La firma del contrato fue en Alemania al estilo del “personaje mítico” que es Balcells, según Melo. La mejor mesa del hotel Frankfurter Hof −donde cenaba y celebraba con los nobeles a su paso por la feria del libro más importante del mundo−, la mejor champaña, generosidad desbordada. “Esa noche me encontré con el gerente de Warner Books y me pidió que le presentara a Carmen. Lo hice y él le propuso que García Márquez escribiera una biografía de Fidel Castro. Ella de inmediato dijo: No. Fidel es su amigo y él nunca lo hará”.

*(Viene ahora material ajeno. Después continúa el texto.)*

(** The filter of dispatchModuleLoadFailed_: the queued ids whose resolved
    list contains the failed id.  The resolver runs for every queued id,
    whatever [id] is. *)
Fixpoint filterDependents (fuel : nat) (queue : list string)
    (id : option string) : M (list string) :=
  match queue with
  | [] => ret []
  | requestedId :: queue' =>
      let* deps := resolve fuel requestedId in
      let* rest := filterDependents fuel queue' id in
      let keep := match id with
                  | Some id => goog_array.contains deps id
                  | None => false
                  end in
      ret (if keep then requestedId :: rest else rest)
  end.

Definition dispatchModuleLoadFailed_ (fuel : nat) (cause : FailureType)
    : M unit :=
  let* loading := gets loadingModuleIds_ in
  let id := fst <$> goog_array.pop loading in
  modify (set_loadingModuleIds_ []) ;;
  let* queue := gets requestedModuleIdsQueue_ in
  let* idsToCancel := filterDependents fuel queue id in
  let idsToCancel :=
    if truthy id then goog_array.insert idsToCancel (propertyKey id)
    else idsToCancel in
  forEach idsToCancel (λ idToCancel,
    modify (λ mm, set_requestedModuleIdsQueue_
                    (goog_array.remove (requestedModuleIdsQueue_ mm)
                       idToCancel) mm) ;;
    modify (λ mm, set_userInitiatedLoadingModuleIds_
                    (goog_array.remove (userInitiatedLoadingModuleIds_ mm)
                       idToCancel) mm)) ;;
  let* errorCallbacks :=
    gets (λ mm, callbackMap_ mm !! callbackTypeName ERROR) in
  (match errorCallbacks with
   | None => ret tt
   | Some errorCallbacks =>
       forEach errorCallbacks (λ callback,
         forEach idsToCancel (λ idToCancel,
           emit (NotifyError callback idToCancel cause)))
   end) ;;
  let* moduleInfo := getModuleInfo (propertyKey id) in
  (match moduleInfo with
   | None => ret tt
   | Some moduleInfo => onError (propertyKey id) moduleInfo cause
   end) ;;
  dispatchActiveIdleChangeIfNeeded_.

Definition handleLoadTimeout_ (fuel : nat) : M unit :=
  dispatchModuleLoadFailed_ fuel TIMEOUT ;;
  loadNextModule_ fuel.

Definition handleLoadError_ (fuel : nat) (status : Z) : M unit :=
  modify (λ mm, set_consecutiveFailures_ (consecutiveFailures_ mm + 1) mm) ;;
  if (status =? 401)%Z then
    dispatchModuleLoadFailed_ fuel UNAUTHORIZED ;;
    modify (set_requestedModuleIdsQueue_ [])
  else if (status =? 410)%Z then
    dispatchModuleLoadFailed_ fuel OLD_CODE_GONE ;;
    loadNextModule_ fuel
  else
    let* consecutiveFailures := gets consecutiveFailures_ in
    if 3 <=? consecutiveFailures then
      dispatchModuleLoadFailed_ fuel CONSECUTIVE_FAILURES ;;
      loadNextModule_ fuel
    else
      let* loading := gets loadingModuleIds_ in
      let id := fst <$> goog_array.pop loading in
      modify (set_loadingModuleIds_ []) ;;
      loadModule_ fuel (propertyKey id) true.

Definition registerCallback_ (type : CallbackType) (fn : nat) : M unit :=
  modify (λ mm,
    set_callbackMap_
      (<[callbackTypeName type :=
           default [] (callbackMap_ mm !! callbackTypeName type) ++ [fn]]>
         (callbackMap_ mm)) mm).

Definition registerCallback (types : list CallbackType) (fn : nat)
    : M unit :=
  forEach types (λ type, registerCallback_ type fn).

(** The browser runs the [i]-th function handed to window.setTimeout. *)
Definition runTimeout (fuel : nat) (i : nat) : M unit :=
  λ w, match timeouts w !! i with
       | None => Ok (tt, w)
       | Some t =>
           let w' := {| manager := manager w; deferreds := deferreds w;
                        timeouts := delete i (timeouts w);
                        calls := calls w |} in
           match t with
           | ExecuteCallback fn => execute fn ArgUndefined w'
           | LoadOrEnqueue id d =>
               loadModuleOrEnqueueIfNotLoadedOrLoading_ fuel id d w'
           end
       end.

(** ** The manager as a machine *)

(** What the application, the loaded modules, the loader and the browser
    can do to the manager. *)
Inductive Op :=
  | OpSetBatchModeEnabled (enabled : bool)
  | OpSetAllModuleInfo (infoMap : gmap string (list string))
  | OpSetModuleContext (context : option nat)
  | OpRegisterCallback (types : list CallbackType) (fn : nat)
  | OpLoad (moduleId : string)
  | OpExecOnLoad (moduleId : string) (f : nat) (opt_handler : option nat)
      (opt_noLoad opt_userInitiated opt_preferSynchronous : bool)
  | OpPreloadModule (id : string)
  | OpRunTimeout (i : nat)
  | OpBeforeLoadModuleCode (id : string)
  | OpAfterLoadModuleCode (id : string)
  | OpRegisterInitializationCallback (f : nat) (opt_handler : option nat)
  | OpSetLoaded (id : string)
  | OpHandleLoadError (status : Z)
  | OpHandleLoadTimeout.

Definition runOp (fuel : nat) (op : Op) : M unit :=
  match op with
  | OpSetBatchModeEnabled enabled => setBatchModeEnabled enabled
  | OpSetAllModuleInfo infoMap => setAllModuleInfo infoMap
  | OpSetModuleContext context => setModuleContext context
  | OpRegisterCallback types fn => registerCallback types fn
  | OpLoad moduleId => load fuel moduleId ;; ret tt
  | OpExecOnLoad moduleId f h noLoad userInitiated preferSynchronous =>
      execOnLoad fuel moduleId f h noLoad userInitiated preferSynchronous
  | OpPreloadModule id => preloadModule id ;; ret tt
  | OpRunTimeout i => runTimeout fuel i
  | OpBeforeLoadModuleCode id => beforeLoadModuleCode id
  | OpAfterLoadModuleCode id => afterLoadModuleCode id
  | OpRegisterInitializationCallback f h =>
      registerInitializationCallback f h
  | OpSetLoaded id => setLoaded fuel id
  | OpHandleLoadError status => handleLoadError_ fuel status
  | OpHandleLoadTimeout => handleLoadTimeout_ fuel
  end.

Muchos editores dicen haberla sufrido. “Una mujer difícil y compleja”, según Jorge Herralde, de los pocos que supieron montarle competencia. Sin embargo, Melo se emociona:
“Le tengo un afecto infinito y no muchos editores lo comparten, llegan a decir que los hacía sudar sangre. Yo nunca sentí que me maltratara, por el contrario, siempre me ayudaba muchísimo. En España me decía: ‘Vente a comer y despachamos’. Empezábamos a hablar de negocios y de literatura a las 2 y nos daban las 7”. Hace la salvedad de que hay anécdotas que no se cuentan porque “nos ligaba el secreto de confesión”.
En todo caso, revolucionó el mundo editorial, defendiendo a sus autores con uñas y dientes, imponiendo contratos temporales y no vitalicios, territoriales y no mundiales. “El boomlatinoamericano no es concebible sin ella”.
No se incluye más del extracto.